● **Work instructions**
Restate verbatim the span of lines below between the line with "(** ** Goals and policies *)" and the line with "Definition one_of (s", including those two lines, and only that span.

● **Source material**
--------

(* ===== verification/SchedMetrics.v ===== *)
(** * sched-claw: metrics and workloads

    Models [apps/sched-claw/crates/domain/src/metrics.rs] and [workload.rs].  An [f64] is
    a binary floating-point number of the Standard Library's [SpecFloat] with 53 bits of
    precision, so every operation rounds as the machine does. *)

From Stdlib Require Import Ascii String ZArith SpecFloat.
From stdpp Require Import base list gmap sets sorting strings pretty.
From Stdlib Require Import Lia.
From S2P Require Import Prelude Text BTree StoreSearch Float64.

(** ** Goals and policies *)

(* apps/sched-claw/crates/domain/src/metrics.rs, MetricGoal *)
Inductive MetricGoal := Goal_Minimize | Goal_Maximize.

(* apps/sched-claw/crates/domain/src/metrics.rs, MetricGoal::as_str *)
Definition goal_as_str (g : MetricGoal) : string :=
  match g with Goal_Minimize => "minimize" | Goal_Maximize => "maximize" end.

(* apps/sched-claw/crates/domain/src/metrics.rs, MetricGoal::improvement_pct *)
Definition improvement_pct (goal : MetricGoal) (baseline candidate : f64) : option f64 :=
  if negb (f64_is_finite baseline) || negb (f64_is_finite candidate) then None
  else if SFeqb baseline f64_zero then if SFeqb candidate f64_zero then Some f64_zero else None
  else
    let ratio := match goal with
                 | Goal_Minimize => f64_div (f64_sub baseline candidate) baseline
                 | Goal_Maximize => f64_div (f64_sub candidate baseline) baseline
                 end in
    Some (f64_mul ratio (f64_of_Z 100)).

Definition one_of (s : string) (l : list string) : bool := existsb (String.eqb s) l.

(* apps/sched-claw/crates/domain/src/metrics.rs, MetricGoal::from_str *)
Definition goal_from_str (value : string) : result MetricGoal string :=
  let v := to_ascii_lowercase (trim value) in
  if one_of v ["min"; "minimize"; "lower"; "lower_is_better"] then Ok Goal_Minimize
  else if one_of v ["max"; "maximize"; "higher"; "higher_is_better"] then Ok Goal_Maximize
  else Err ("unsupported metric goal " +:+ bt +:+ v +:+ bt).

(* apps/sched-claw/crates/domain/src/metrics.rs, MetricTarget *)
Record MetricTarget := mkMetricTarget {
  mt_name : string;
  mt_goal : MetricGoal;
  mt_unit : option string;
  mt_notes : option string
}.

(* apps/sched-claw/crates/domain/src/metrics.rs, Guardrail *)
Record Guardrail := mkGuardrail {
  gr_name : string;
  gr_goal : MetricGoal;
  gr_max_regression_pct : f64;
  gr_notes : option string
}.

(* apps/sched-claw/crates/domain/src/metrics.rs, PerformancePreference *)
Inductive PerformancePreference :=
| Pref_LatencyThroughput | Pref_ThroughputLatency | Pref_LatencyOnly | Pref_ThroughputOnly | Pref_Custom.

(* apps/sched-claw/crates/domain/src/metrics.rs, PerformancePreference::as_str *)
Definition preference_as_str (p : PerformancePreference) : string :=
  match p with
  | Pref_LatencyThroughput => "latency_throughput"
  | Pref_ThroughputLatency => "throughput_latency"
  | Pref_LatencyOnly => "latency_only"
  | Pref_ThroughputOnly => "throughput_only"
  | Pref_Custom => "custom"
  end.

(* apps/sched-claw/crates/domain/src/metrics.rs, PerformancePreference::from_str *)
Definition preference_from_str (value : string) : result PerformancePreference string :=
  let v := to_ascii_lowercase (trim value) in
  if one_of v ["latency-throughput"; "latency_throughput"; "latency_first"] then Ok Pref_LatencyThroughput
  else if one_of v ["throughput-latency"; "throughput_latency"; "throughput_first"] then Ok Pref_ThroughputLatency
  else if one_of v ["latency"; "latency_only"] then Ok Pref_LatencyOnly
  else if one_of v ["throughput"; "throughput_only"] then Ok Pref_ThroughputOnly
  else if one_of v ["custom"] then Ok Pref_Custom
  else Err ("unsupported performance preference " +:+ bt +:+ v +:+ bt).

(* apps/sched-claw/crates/domain/src/metrics.rs, MeasurementBasis *)
Inductive MeasurementBasis := Basis_Direct | Basis_ProxyEstimate.

(* apps/sched-claw/crates/domain/src/metrics.rs, MeasurementBasis::as_str *)
Definition basis_as_str (b : MeasurementBasis) : string :=
  match b with Basis_Direct => "direct" | Basis_ProxyEstimate => "proxy_estimate" end.

(* apps/sched-claw/crates/domain/src/metrics.rs, MeasurementBasis::from_str *)
Definition basis_from_str (value : string) : result MeasurementBasis string :=
  let v := to_ascii_lowercase (trim value) in
  if one_of v ["direct"] then Ok Basis_Direct
  else if one_of v ["proxy"; "proxy_estimate"; "proxy-estimate"] then Ok Basis_ProxyEstimate
  else Err ("unsupported measurement basis " +:+ bt +:+ v +:+ bt).

(* apps/sched-claw/crates/domain/src/metrics.rs, PerformancePolicy *)
Record PerformancePolicy := mkPerformancePolicy {
  pp_preference : PerformancePreference;
  pp_basis : MeasurementBasis;
  pp_proxy_metrics : list MetricTarget;
  pp_notes : option string
}.

(* apps/sched-claw/crates/domain/src/metrics.rs, metric_target_summary *)
Definition metric_target_summary (m : MetricTarget) : string :=
  mt_name m +:+ ":" +:+ goal_as_str (mt_goal m)
  +:+ match mt_unit m with Some unit => ":" +:+ unit | None => "" end.

(* apps/sched-claw/crates/domain/src/metrics.rs, PerformancePolicy::summary *)
Definition performance_summary (p : PerformancePolicy) : string :=
  preference_as_str (pp_preference p) +:+ " / " +:+ basis_as_str (pp_basis p)
  +:+ match pp_proxy_metrics p with
      | [] => ""
      | ms => " / proxies=" +:+ str_join ", " (map metric_target_summary ms)
      end.

(* apps/sched-claw/crates/domain/src/metrics.rs, PerformancePolicy::validate *)
Definition performance_validate (p : PerformancePolicy) : result unit string :=
  match pp_basis p, pp_proxy_metrics p with
  | Basis_ProxyEstimate, [] => Err "proxy_estimate basis requires at least one proxy metric"
  | _, _ => Ok tt
  end.

(** [BTreeMap<String, f64>]. *)
Notation MetricMap := (btree f64).

(** ** Parsing *)

(** [str::parse::<f64>] with its error. *)
Definition parse_f64_or (context text : string) : result f64 string :=
  match parse_f64 text with
  | Some x => Ok x
  | None =>
      Err (context +:+ ": " +:+ (if str_is_empty text then "cannot parse float from empty string"
                                 else "invalid float literal"))
  end.

(* apps/sched-claw/crates/domain/src/metrics.rs, parse_metric_assignment *)
Definition parse_metric_assignment (value : string) : result (string * f64) string :=
  match split_once "=" value with
  | None => Err ("expected NAME=VALUE, got " +:+ bt +:+ value +:+ bt)
  | Some (name, raw_value) =>
      let name := trim name in
      if str_is_empty name then Err "metric name cannot be empty"
      else
        parsed <-? parse_f64_or ("invalid metric value " +:+ bt +:+ raw_value +:+ bt) (trim raw_value);
        if negb (f64_is_finite parsed) then Err "metric value must be finite" else Ok (name, parsed)
  end.

Definition named (part : option string) (message : string) : result string string :=
  match part with
  | Some s => if str_is_empty (trim s) then Err message else Ok (trim s)
  | None => Err message
  end.

(* apps/sched-claw/crates/domain/src/metrics.rs, parse_guardrail *)
Definition parse_guardrail (value : string) : result Guardrail string :=
  let parts := split_on ":" value in
  name <-? named (parts !! 0%nat) "guardrail must include a metric name";
  goal <-? ok_or (parts !! 1%nat) "guardrail must include a goal";
  goal <-? goal_from_str goal;
  pct <-? ok_or (parts !! 2%nat) "guardrail must include max regression percent";
  max_regression_pct <-? parse_f64_or ("invalid guardrail regression percent in " +:+ bt +:+ value +:+ bt) (trim pct);
  if negb (f64_is_finite max_regression_pct) || SFltb max_regression_pct f64_zero then
    Err "guardrail max regression percent must be a finite non-negative number"
  else if bool_decide (is_Some (parts !! 3%nat)) then
    Err ("guardrail must use NAME:GOAL:MAX_REGRESSION_PCT, got extra fields in " +:+ bt +:+ value +:+ bt)
  else Ok (mkGuardrail name goal max_regression_pct None).

(* apps/sched-claw/crates/domain/src/metrics.rs, parse_metric_target *)
Definition parse_metric_target (value : string) : result MetricTarget string :=
  let parts := split_on ":" value in
  name <-? named (parts !! 0%nat) "metric target must include a metric name";
  goal <-? ok_or (parts !! 1%nat) "metric target must include a goal";
  goal <-? goal_from_str goal;
  let unit := parts !! 2%nat ≫= fun s => if str_is_empty (trim s) then None else Some (trim s) in
  if bool_decide (is_Some (parts !! 3%nat)) then
    Err ("metric target must use NAME:GOAL[:UNIT], got extra fields in " +:+ bt +:+ value +:+ bt)
  else Ok (mkMetricTarget name goal unit None).

(* apps/sched-claw/crates/domain/src/metrics.rs, matches_metric *)
Definition matches_metric (metric_name : string) (needles : list string) : bool :=
  existsb (str_contains metric_name) needles.

(* apps/sched-claw/crates/domain/src/metrics.rs, is_latency_metric *)
Definition is_latency_metric (metric_name : string) : bool :=
  matches_metric metric_name ["latency"; "tail"; "p99"; "p95"; "jitter"; "response"].

(* apps/sched-claw/crates/domain/src/metrics.rs, is_throughput_metric *)
Definition is_throughput_metric (metric_name : string) : bool :=
  matches_metric metric_name ["throughput"; "qps"; "tps"; "ops"; "bandwidth"; "rps"].

(* apps/sched-claw/crates/domain/src/metrics.rs, is_direct_performance_metric *)
Definition is_direct_performance_metric (metric_name : string) : bool :=
  is_latency_metric metric_name || is_throughput_metric metric_name.

(* apps/sched-claw/crates/domain/src/metrics.rs, infer_preference *)
Definition infer_preference (primary_name : string) (guardrail_names : list string) : PerformancePreference :=
  let primary_is_latency := is_latency_metric primary_name in
  let primary_is_throughput := is_throughput_metric primary_name in
  if primary_is_latency && existsb is_throughput_metric guardrail_names then Pref_LatencyThroughput
  else if primary_is_throughput && existsb is_latency_metric guardrail_names then Pref_ThroughputLatency
  else if primary_is_latency then Pref_LatencyOnly
  else if primary_is_throughput then Pref_ThroughputOnly
  else Pref_Custom.

(* apps/sched-claw/crates/domain/src/metrics.rs, infer_performance_policy *)
Definition infer_performance_policy (primary_metric : MetricTarget) (guardrails : list Guardrail)
    (proxy_metrics : list MetricTarget) : PerformancePolicy :=
  let primary_name := to_ascii_lowercase (mt_name primary_metric) in
  let guardrail_names := map (fun g => to_ascii_lowercase (gr_name g)) guardrails in
  let basis := match proxy_metrics with
               | [] => Basis_Direct
               | _ => if is_direct_performance_metric primary_name
                         || existsb is_direct_performance_metric guardrail_names
                      then Basis_Direct else Basis_ProxyEstimate
               end in
  mkPerformancePolicy (infer_preference primary_name guardrail_names) basis proxy_metrics None.

(** ** Statistics *)

(* apps/sched-claw/crates/domain/src/metrics.rs, metric_values *)
Definition metric_values (metric_name : string) (metrics : list MetricMap) : list f64 :=
  List.filter f64_is_finite (omap (bt_get metric_name) metrics).

(** The indices are in range for a list that is not empty. *)
(* apps/sched-claw/crates/domain/src/metrics.rs, median_from_sorted *)
Definition median_from_sorted (values : list f64) : f64 :=
  let mid := (length values / 2)%nat in
  let at_ i := default f64_zero (values !! i) in
  if (length values mod 2 =? 1)%nat then at_ mid
  else f64_div (f64_add (at_ (mid - 1)%nat) (at_ mid)) (f64_of_Z 2).

(* apps/sched-claw/crates/domain/src/metrics.rs, median_metric *)
Definition median_metric (metric_name : string) (metrics : list MetricMap) : option f64 :=
  match metric_values metric_name metrics with
  | [] => None
  | values => Some (median_from_sorted (merge_sort f64_le values))
  end.

(* apps/sched-claw/crates/domain/src/metrics.rs, relative_spread_pct *)
Definition relative_spread_pct (metric_name : string) (metrics : list MetricMap) : option f64 :=
  match metric_values metric_name metrics with
  | [] => None
  | [_] => Some f64_zero
  | values =>
      let sorted := merge_sort f64_le values in
      let min := default f64_zero (head sorted) in
      let max := default f64_zero (last sorted) in
      let median := median_from_sorted sorted in
      if SFeqb median f64_zero then if SFeqb min max then Some f64_zero else None
      else Some (f64_mul (f64_div (SFabs (f64_sub max min)) (SFabs median)) (f64_of_Z 100))
  end.

(** ** Workloads *)

(* apps/sched-claw/crates/domain/src/workload.rs, WorkloadTarget *)
Inductive WorkloadTarget :=
| Target_Script (cwd : option string) (argv : list string) (env : btree string)
| Target_Pid (pid : N)
| Target_Uid (uid : N)
| Target_Gid (gid : N)
| Target_Cgroup (path : string).

(* apps/sched-claw/crates/domain/src/workload.rs, WorkloadContract *)
Record WorkloadContract := mkWorkloadContract {
  wl_name : string;
  wl_description : option string;
  wl_target : option WorkloadTarget;
  wl_cwd : option string;
  wl_argv : list string;
  wl_env : btree string;
  wl_scope : option string;
  wl_phase : option string;
  wl_success_criteria : option string
}.

(* apps/sched-claw/crates/domain/src/workload.rs, WorkloadContract::effective_target *)
Definition effective_target (w : WorkloadContract) : WorkloadTarget :=
  default (Target_Script (wl_cwd w) (wl_argv w) (wl_env w)) (wl_target w).

(* apps/sched-claw/crates/domain/src/workload.rs, WorkloadTarget::kind_label *)
Definition kind_label (t : WorkloadTarget) : string :=
  match t with
  | Target_Script _ _ _ => "script"
  | Target_Pid _ => "pid"
  | Target_Uid _ => "uid"
  | Target_Gid _ => "gid"
  | Target_Cgroup _ => "cgroup"
  end.

(* apps/sched-claw/crates/domain/src/workload.rs, WorkloadTarget::summary *)
Definition target_summary (t : WorkloadTarget) : string :=
  match t with
  | Target_Script cwd argv env =>
      "script cwd=" +:+ default "<none>" cwd +:+ " argv="
      +:+ match argv with [] => "<none>" | _ => str_join " " argv end +:+ " env="
      +:+ match env with [] => "<none>" | _ => str_join ", " (map (fun p => p.1 +:+ "=" +:+ p.2) env) end
  | Target_Pid pid => "pid=" +:+ fmt_N pid
  | Target_Uid uid => "uid=" +:+ fmt_N uid
  | Target_Gid gid => "gid=" +:+ fmt_N gid
  | Target_Cgroup path => "cgroup=" +:+ path
  end.

(* apps/sched-claw/crates/domain/src/workload.rs, HostFingerprint *)
Record HostFingerprint := mkHostFingerprint {
  hf_kernel_release : option string;
  hf_cpu_model : option string;
  hf_arch : option string
}.

Definition non_blank (s : string) : option string := if str_is_empty s then None else Some s.

(* apps/sched-claw/crates/domain/src/workload.rs, read_trimmed *)
Definition read_trimmed (read : string -> option string) (path : string) : option string :=
  read path ≫= fun value => non_blank (trim value).

(* apps/sched-claw/crates/domain/src/workload.rs, read_cpu_model *)
Definition read_cpu_model (read : string -> option string) : option string :=
  raw ← read "/proc/cpuinfo";
  p ← find_map (split_once ":") (str_lines raw);
  if String.eqb (trim p.1) "model name" then non_blank (trim p.2) else None.

(** [arch] is [std::env::consts::ARCH]. *)
(* apps/sched-claw/crates/domain/src/workload.rs, HostFingerprint::capture *)
Definition capture_host (read : string -> option string) (arch : string) : HostFingerprint :=
  mkHostFingerprint (read_trimmed read "/proc/sys/kernel/osrelease") (read_cpu_model read) (Some arch).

--------

● **Exercise answer**
(** ** Goals and policies *)

(* apps/sched-claw/crates/domain/src/metrics.rs, MetricGoal *)
Inductive MetricGoal := Goal_Minimize | Goal_Maximize.

(* apps/sched-claw/crates/domain/src/metrics.rs, MetricGoal::as_str *)
Definition goal_as_str (g : MetricGoal) : string :=
  match g with Goal_Minimize => "minimize" | Goal_Maximize => "maximize" end.

(* apps/sched-claw/crates/domain/src/metrics.rs, MetricGoal::improvement_pct *)
Definition improvement_pct (goal : MetricGoal) (baseline candidate : f64) : option f64 :=
  if negb (f64_is_finite baseline) || negb (f64_is_finite candidate) then None
  else if SFeqb baseline f64_zero then if SFeqb candidate f64_zero then Some f64_zero else None
  else
    let ratio := match goal with
                 | Goal_Minimize => f64_div (f64_sub baseline candidate) baseline
                 | Goal_Maximize => f64_div (f64_sub candidate baseline) baseline
                 end in
    Some (f64_mul ratio (f64_of_Z 100)).

Definition one_of (s : string) (l : list string) : bool := existsb (String.eqb s) l.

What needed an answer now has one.